This project involves the investigation of environmental satellite remote sensing issues common to oceanography, meteorology, and hydrology, to develop a new generation of data analysis methods that can provide frequent and comprehensive information on the global environment.
New data sources are beginning to have a dramatic impact on our ability to understand the earth as an integrated system. The prospects for dealing with the environmental issues of the 21st century -- climate change, population pressures on natural resources, and major modifications in global element cycles -- depend largely on this new information. However, our ability to process and interpret environmental data is not keeping pace with the dramatic increase in available information, especially information from airborne and orbital remote sensing platforms. If we are to realize the potential benefits of new sensing technologies we will need to develop intelligent environmental data assimilation procedures that are able to efficiently extract useful information about the earth from a diverse set of data sources. This is the overall objective of our ITR project.

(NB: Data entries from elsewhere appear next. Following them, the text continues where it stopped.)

(* ===== verification/Start.v ===== *)
(** * The state a run starts from (sjasm.cpp)

    The initial values of the globals, before [InitPass] and before any option,
    and the states the witnesses of the development evaluate on. *)

From S2P Require Export State.

(** [SSyntax()], Z80, no option given; the warnings as enabled at start. *)
Definition default_options (warnings : string → bool) : Options := {|
  syx := SSyntax_default; IsI8080 := false; IsLR35902 := false; IsLongPtr := false;
  warn_enabled := warnings |}.

Definition no_text : text := txt EmptyString.
Definition no_page : CDevicePage := {| pg_Size := 0; pg_Number := 0; RAM := 0 |}.

(** [TextFilePos()] *)
Definition no_position : TextFilePos :=
  {| filename := EmptyString; pos_line := 0; colBegin := 0; colEnd := 0 |}.

(** No NEX file was opened yet. *)
Definition no_nex : SNexFile :=
  {| nx_h := {| nh_version := 0; nh_ramReq := 0; nh_numBanks := 0; nh_screen := 0; nh_border := 0; nh_sp := 0; nh_pc := 0; nh_banks := []; nh_loadbar := 0; nh_loadbarColour := 0; nh_loadDelay := 0; nh_startDelay := 0; nh_preserveNextRegs := 0; nh_coreVersion := []; nh_hiResColour := 0; nh_entryBank := 0; nh_fileHandleCfg := 0; nh_expBusDisable := 0; nh_hasChecksum := false; nh_banksOffset := 0; nh_cliBuffer := 0; nh_cliBufferSize := 0; nh_screen2 := 0; nh_hasCopperCode := 0; nh_tilesScrConfig := []; nh_bigL2barPosY := 0; nh_crc32c := 0 |};
     reqFileVersion := 0; minFileVersion := 0; nx_f := None; lastBankIndex := 0; nx_copper := None;
     nx_palette := None; palDefined := false; canAppend := false |}.

(** The globals before the first pass. *)
Definition start_state (o : Options) : St := {|
  opt := o;
  err := {| ErrorCount := 0; WarningCount := 0; IsSkipErrors := false;
            PreviousErrorLine := -1; messages := [] |};
  src := {| pass := 0; CompiledCurrentLine := 0; IncludeLevel := -1; sourceBlockLevel := -2;
            sourcePosStack := []; smartSmcLines := []; smartSmcIndex := 0;
            eolComment := None; PredefinedCounter := 0 |};
  par := {| lp := no_text; bp := no_text; line := no_text; synerr := true;
            expectedAddressClosingBracket := -1; substitutedLine := None; dg_one := 0;
            zeroInDgWarning := false; getNumericValueLastErr := None;
            lastDisplacementParsedP := None; GetRegister_lastIxyD := 0;
            IsLabelNotFound := false; IsSubstituting := false; getLabel_invalidName := false;
            nextWasInitialized := false |};
  rel := {| rel_type := OFF; alternative_offset := 0; areLabelsOffset := false;
            isResultAffected := false; deltaType := OFF; offsets := []; offsetsPrevious := [];
            maxTableCount := 0; warnAboutContentChange := false; startPos := None |};
  tab := {| symbols := ∅; sizeofStack := []; labels := []; nextPassLabels := [];
            ModuleName := []; vorlab := str "_"; macrolabp := None; defs := ∅;
            DefArrayList := [] |};
  org := {| CurAddress := 0; PseudoORG := DISP_NONE; adrdisp := 0;
            dispPageNum := LABEL_PAGE_UNDEFINED; notWarnedCurAdr := true;
            notWarnedDisp := true |};
  dev := {| Devices := []; Device := None; Page := no_page; MemoryPointer := None;
            DefDevices := [] |};
  out := {| WriteBuffer := []; destlen := 0; FP_Output := None; FP_RAW := None;
            FP_tapout := false; tap_file := []; tape_seek := 0; tape_length := 0;
            tape_parity := 85; out_size := -1; outFile := []; out_tail := []; out_gap := 0;
            DestinationFName := []; NoDestinationFile := true; RAWFName := []; tapName := [];
            hexName := []; ExportFName := []; FP_HEX := None; hexFile := [];
            hexBytes := []; hexAddress := 0; ListEmittedBytes := []; someByteEmitted := false;
            sldActive := false; sldTrace := []; PageDiffersWarningShown := false |};
  lin := {| IsRunning := false; FP_Input := []; rlpbuf := []; colonSubline := false;
            blockComment := 0; comlin := 0; lijst := 0; lijstp := []; listmacro := 0;
            donotlist := false; macronummer := 0; macs := ∅; mac_used := []; mdefs := [];
            mdef_used := []; strs := ∅; PreviousIsLabel := None; LastParsedLabel := None;
            LastParsedLabelLine := 0; RepeatStack := []; StartAddress := -1; maxlin := 0;
            ConvertEncoding := ENCWIN; fileNameFull := None; sldSwapSrcPos := 0;
            deviceDirectivesCount := 0; globalDeviceSourcePos := no_position;
            sldCommentKeywords := []; FP_ExportFile := false; exports := []; syxStack := [];
            saved_files := []; archivedInputFiles := []; ListAddress := 0; lastListedLine := -1; reglenwidth := 0; listing := None;
            nex := no_nex |};
  tex := {| IsDefaultListingName := false; ListingFName := []; OutputVerbosity := OV_ALL; cerr := []; listingFile := [];
            AddLabelListing := false; SortSymbols := false; SymbolListFName := []; IsDefaultSldName := false; SourceLevelDebugFName := [];
            UnrealLabelListFName := []; EmitVirtualLabels := false; CSpectMapFName := []; CSpectMapPageSize := 0x4000;
            breakpoints := None |} |}.

(** The last pass at the first line of a source, with every warning enabled. *)
Definition last_pass : St :=
  set_pass LASTPASS (set_CompiledCurrentLine 1 (start_state (default_options (fun _ => true)))).

(** A line about to be parsed. *)
Definition at_line (l : string) (s : St) : St :=
  set_lp (txt l) (set_bp (txt l) (set_line (txt l) s)).
Arguments at_line l%_string s.
(* ===== verification/Defines.v ===== *)
(** * The define table (tables.cpp, [CDefineTable])

    128 buckets selected by the low seven bits of the first character, each a
    singly linked list with the newest definition first. *)

From S2P Require Export Start.

(** [name[0] & 127] *)
Definition bucket (name : list ascii) : Z :=
  Z.land (code (match name with [] => NUL | c :: _ => c end)) 127.

Definition chain (t : gmap Z (list CDefineTableEntry)) (name : list ascii) : list CDefineTableEntry :=
  default [] (t !! bucket name).

(** The constructor copies the value up to the first end of line. *)
Fixpoint until_eol (v : list ascii) : list ascii :=
  match v with
  | [] => []
  | c :: v => if (Ascii.eqb c "010" || Ascii.eqb c "013")%char then [] else c :: until_eol v
  end.
Definition new_CDefineTableEntry (name val : list ascii) (nss : list (list ascii)) : CDefineTableEntry :=
  {| def_name := name; def_value := until_eol val; def_nss := nss |}.

Definition is_named (name : list ascii) (e : CDefineTableEntry) : bool :=
  bool_decide (name = def_name e).

Definition CDefineTable_FindDuplicate (t : gmap Z (list CDefineTableEntry)) (name : list ascii) : bool :=
  existsb (is_named name) (chain t name).

(** The first entry of the chain with that name. *)
Definition CDefineTable_find (t : gmap Z (list CDefineTableEntry)) (name : list ascii) : option CDefineTableEntry :=
  List.find (is_named name) (chain t name).

(** [Replace] overwrites the value of the first entry with that name, and puts
    a new entry in front of the chain when there is none. *)
Fixpoint replace_first (name val : list ascii) (l : list CDefineTableEntry) : list CDefineTableEntry :=
  match l with
  | [] => []
  | e :: l =>
      if is_named name e
      then {| def_name := def_name e; def_value := val; def_nss := def_nss e |} :: l
      else e :: replace_first name val l
  end.

Definition CDefineTable_Replace (name val : list ascii)
    (t : gmap Z (list CDefineTableEntry)) : gmap Z (list CDefineTableEntry) :=
  if CDefineTable_FindDuplicate t name
  then <[bucket name := replace_first name val (chain t name)]> t
  else <[bucket name := new_CDefineTableEntry name val [] :: chain t name]> t.

(** [Remove] unchains the first entry with that name. *)
Fixpoint remove_first (name : list ascii) (l : list CDefineTableEntry) : list CDefineTableEntry :=
  match l with
  | [] => []
  | e :: l => if is_named name e then l else e :: remove_first name l
  end.
Definition CDefineTable_Remove (name : list ascii)
    (t : gmap Z (list CDefineTableEntry)) : gmap Z (list CDefineTableEntry) :=
  <[bucket name := remove_first name (chain t name)]> t.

Environmental data assimilation can be posed as a problem of estimating a large number of unobservable or highly uncertain variables (e.g. sea surface heights, atmospheric pressures, hydrologic fluxes, etc.) from a large number of related but noisy measurements (e.g. microwave radiances or backscatter detected by a satellite sensor). The estimation procedure relies on mathematical models that relate unknowns to measurements. Environmental estimation problems are challenging because the systems of interest: (1) are often nonlinear, even chaotic, (2) are spatially distributed and highly variable over a wide range of space and time scales, leading to high dimensionality simulation and estimation problems, (3) are difficult to describe with precision, making model uncertainty particularly important.
In this project we are particularly concerned with very large nonlinear problems which are not amenable to traditional data assimilation techniques but are of crucial interest to researchers in the earth sciences. The most successful and operationally promising solutions reduce problem size by focusing on key observable spatial and/or dynamical features. So-called ensemble methods provide a particularly informative way to identify these key features. These methods are based on an ensemble of model simulations that sample the range of possible system states. The experience suggests that informed ensemble sampling may be an effective way to obtain efficient low dimensionality approximations to large spatially distributed systems. They are also efficient, flexible, robust, and relatively easy to implement.
The project will include two related initiatives. In the first initiative, we will work as an interdisciplinary team to develop a better understanding of the issues of nonlinearity, high dimensionality and model uncertainty that are crucial to large-scale data assimilation. This work will focus on the ensemble approach. In the second initiative, we will develop a new generation of "intelligent" data assimilation methods that build on the understanding gained in the first initiative. We will investigate the applicability of these methods to problems of broad interest in the earth sciences, including problems that (1) deal with coupled systems, (2) cut across traditional disciplines, and 3) work with remote sensing data sets.